Strengths and Limitations
- The retrospective design can be accepted as the limitation of this study.
- Laparoscopy was not performed to exclude endometriosis in all patients in the control group.
- The large sample size, strict inclusion criteria, and control for many baseline characteristics are the strengths of the study.
- Providing a guide to the clinicians about the pre-conceptional weight control of the patients with endometriosis is another strength of this study.
Endometriosis is defined as the localization of endometrial glandular and stromal-like tissue outside the uterine cavity. Its prevalence is 10-15% in the general population of this age. However, endometriosis is diagnosed more frequently in infertile women with a prevalence of 25-40%.
Infertility in women with endometriosis is managed most commonly by assisted reproductive technology (ART) modalities. The recent literature provides controversial data about the obstetric outcomes of in vitro fertilization treatments in patients with endometriosis. The increased risk of preterm birth and small for gestational age was determined in two recent meta-analyses.
Wu et al, from China, published a study titled “Effect of maternal body mass index on neonatal outcomes in women with endometriosis undergoing IVF” in the journal "Reproductive BioMedicine Online".

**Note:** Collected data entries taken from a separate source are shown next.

(* ===== verification/Live.v ===== *)
(** * Live subscriptions ([hokora/protocol/live.py], [zombie_link_buffer.py],
      [handlers/live.py])

    [LiveSubscriptionManager] pushes channel events to the links subscribed to
    them, keeps what it pushed for a while in case a link turns out to have
    been dead, and accumulates events for the BATCHED profile.

    A link is named by the decimal rendering of [id(link)].  What RNS does
    with it is an argument ([Net]): whether the link is active, and whether a
    send raises.  What the manager does to the outside (packets, calls of the
    defer hook, LXMF batches) is recorded in order in [lm_trace]. *)

From S2P Require Import Prelude Constants Models Queries Permissions RateLimit Ban Sealed Sequencer Message Wire History.

Abbreviation link_id := string.

Inductive link_state := LinkActive | LinkFailing | LinkClosed.
Definition Net : Type := link_id → link_state.

(** [RNS.Link.MDU] *)
Class LinkMdu := link_mdu : Z.

Module ZombieLinkPushBuffer.

Definition DEFAULT_RETENTION_S : Z := 300.
Definition DEFAULT_PER_LINK_CAP : Z := 500.

Record push := {
  pu_time : float;
  pu_channel_id : string;
  pu_event_type : string;
  pu_data : dict string val;
}.

Record t := {
  _retention_s : float;
  _per_link_cap : Z;
  _pushes : gmap link_id (list push);
}.

Definition init : t := {|
  _retention_s := fz DEFAULT_RETENTION_S; _per_link_cap := DEFAULT_PER_LINK_CAP; _pushes := ∅ |}.

Definition set_pushes (f : gmap link_id (list push) → gmap link_id (list push)) (s : t) : t := {|
  _retention_s := _retention_s s; _per_link_cap := _per_link_cap s; _pushes := f (_pushes s) |}.

(** [deque(maxlen=cap).append] *)
Definition deque_append {A} (cap : Z) (x : A) (l : list A) : list A := zlast cap (l ++ [x]).

(** [while buf and buf[0][0] < cutoff: buf.popleft()] *)
Fixpoint drop_before (cutoff : float) (l : list push) : list push :=
  match l with
  | [] => []
  | p :: l' => if flt (pu_time p) cutoff then drop_before cutoff l' else l
  end.

Definition record (now : float) (link : link_id) (channel_id event_type : string)
    (data_dict : dict string val) (s : t) : t :=
  let buf := default [] (_pushes s !! link) in
  let p := {| pu_time := now; pu_channel_id := channel_id; pu_event_type := event_type;
              pu_data := data_dict |} in
  set_pushes (<[link := drop_before (now - _retention_s s)%F
                          (deque_append (_per_link_cap s) p buf)]>) s.

Definition drain (link : link_id) (s : t) : list push * t :=
  (default [] (_pushes s !! link), set_pushes (delete link) s).

Definition clear (link : link_id) (s : t) : t := set_pushes (delete link) s.

Definition active_link_count (s : t) : Z := Z.of_nat (size (_pushes s)).

Definition len (s : t) : Z := foldr Z.add 0 (map (λ p, zlen p.2) (map_to_list (_pushes s))).
End ZombieLinkPushBuffer.

Import ZombieLinkPushBuffer.

(** What leaves the manager. *)
Inductive out :=
  | Packet (link : link_id) (data : bytes)
  | Resource (link : link_id) (data : bytes)
  | Defer (identity_hash channel_id event_type : string) (data_dict : dict string val)
  | LxmfBatch (dest_hex : string) (events : list bytes).

Definition _PRIORITIZED_SKIP_EVENTS : list string := ["typing"; "presence"; "status_update"].

Module LiveSubscriptionManager.

Record t := {
  _sealed_manager : option SealedChannelManager.t;
  _subscriptions : dict string (dict link_id Z);
  _link_supports_sealed_at_rest : gmap link_id bool;
  _batch_buffer : dict string (list (bytes * float));
  _link_identities : gmap link_id string;
  _defer_hook : bool;
  _push_buffer : ZombieLinkPushBuffer.t;
  lm_trace : list out;
}.

Definition init (sealed_manager : option SealedChannelManager.t) : t := {|
  _sealed_manager := sealed_manager; _subscriptions := []; _link_supports_sealed_at_rest := ∅;
  _batch_buffer := []; _link_identities := ∅; _defer_hook := false;
  _push_buffer := ZombieLinkPushBuffer.init; lm_trace := [] |}.

Definition set_subs (f : dict string (dict link_id Z) → dict string (dict link_id Z)) (s : t) : t := {|
  _sealed_manager := _sealed_manager s; _subscriptions := f (_subscriptions s);
  _link_supports_sealed_at_rest := _link_supports_sealed_at_rest s;
  _batch_buffer := _batch_buffer s; _link_identities := _link_identities s;
  _defer_hook := _defer_hook s; _push_buffer := _push_buffer s; lm_trace := lm_trace s |}.
Definition set_links (fs : gmap link_id bool → gmap link_id bool)
    (fi : gmap link_id string → gmap link_id string) (s : t) : t := {|
  _sealed_manager := _sealed_manager s; _subscriptions := _subscriptions s;
  _link_supports_sealed_at_rest := fs (_link_supports_sealed_at_rest s);
  _batch_buffer := _batch_buffer s; _link_identities := fi (_link_identities s);
  _defer_hook := _defer_hook s; _push_buffer := _push_buffer s; lm_trace := lm_trace s |}.
Definition set_batch (f : dict string (list (bytes * float)) → dict string (list (bytes * float)))
    (s : t) : t := {|
  _sealed_manager := _sealed_manager s; _subscriptions := _subscriptions s;
  _link_supports_sealed_at_rest := _link_supports_sealed_at_rest s;
  _batch_buffer := f (_batch_buffer s); _link_identities := _link_identities s;
  _defer_hook := _defer_hook s; _push_buffer := _push_buffer s; lm_trace := lm_trace s |}.
Definition set_buffer (f : ZombieLinkPushBuffer.t → ZombieLinkPushBuffer.t) (s : t) : t := {|
  _sealed_manager := _sealed_manager s; _subscriptions := _subscriptions s;
  _link_supports_sealed_at_rest := _link_supports_sealed_at_rest s;
  _batch_buffer := _batch_buffer s; _link_identities := _link_identities s;
  _defer_hook := _defer_hook s; _push_buffer := f (_push_buffer s); lm_trace := lm_trace s |}.
Definition emit (o : list out) (s : t) : t := {|
  _sealed_manager := _sealed_manager s; _subscriptions := _subscriptions s;
  _link_supports_sealed_at_rest := _link_supports_sealed_at_rest s;
  _batch_buffer := _batch_buffer s; _link_identities := _link_identities s;
  _defer_hook := _defer_hook s; _push_buffer := _push_buffer s; lm_trace := lm_trace s ++ o |}.
Definition set_defer_hook (hook : bool) (s : t) : t := {|
  _sealed_manager := _sealed_manager s; _subscriptions := _subscriptions s;
  _link_supports_sealed_at_rest := _link_supports_sealed_at_rest s;
  _batch_buffer := _batch_buffer s; _link_identities := _link_identities s;
  _defer_hook := hook; _push_buffer := _push_buffer s; lm_trace := lm_trace s |}.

The authors aimed to evaluate whether pre-conceptional maternal body mass index may have an effect on obstetric outcomes in the patients with endometriosis undergoing in vitro fertilization treatment, compared to non-endometriosis. A total of 7086 patients met the criteria for the study. Of those, 1111 patients were evaluated in the endometriosis group, while 5975 patients without endometriosis were evaluated in the non-endometriosis group.
They also categorized the patients based on their pre-conceptional maternal body mass index. Preterm birth, early preterm birth, low birth weight, macrosomia, small for gestational age, large for gestational age, very small for gestational age, and very large for gestational age were evaluated as neonatal outcomes. They found that the risk of preterm birth and lower gestational age was increased in the underweight category of the endometriosis group.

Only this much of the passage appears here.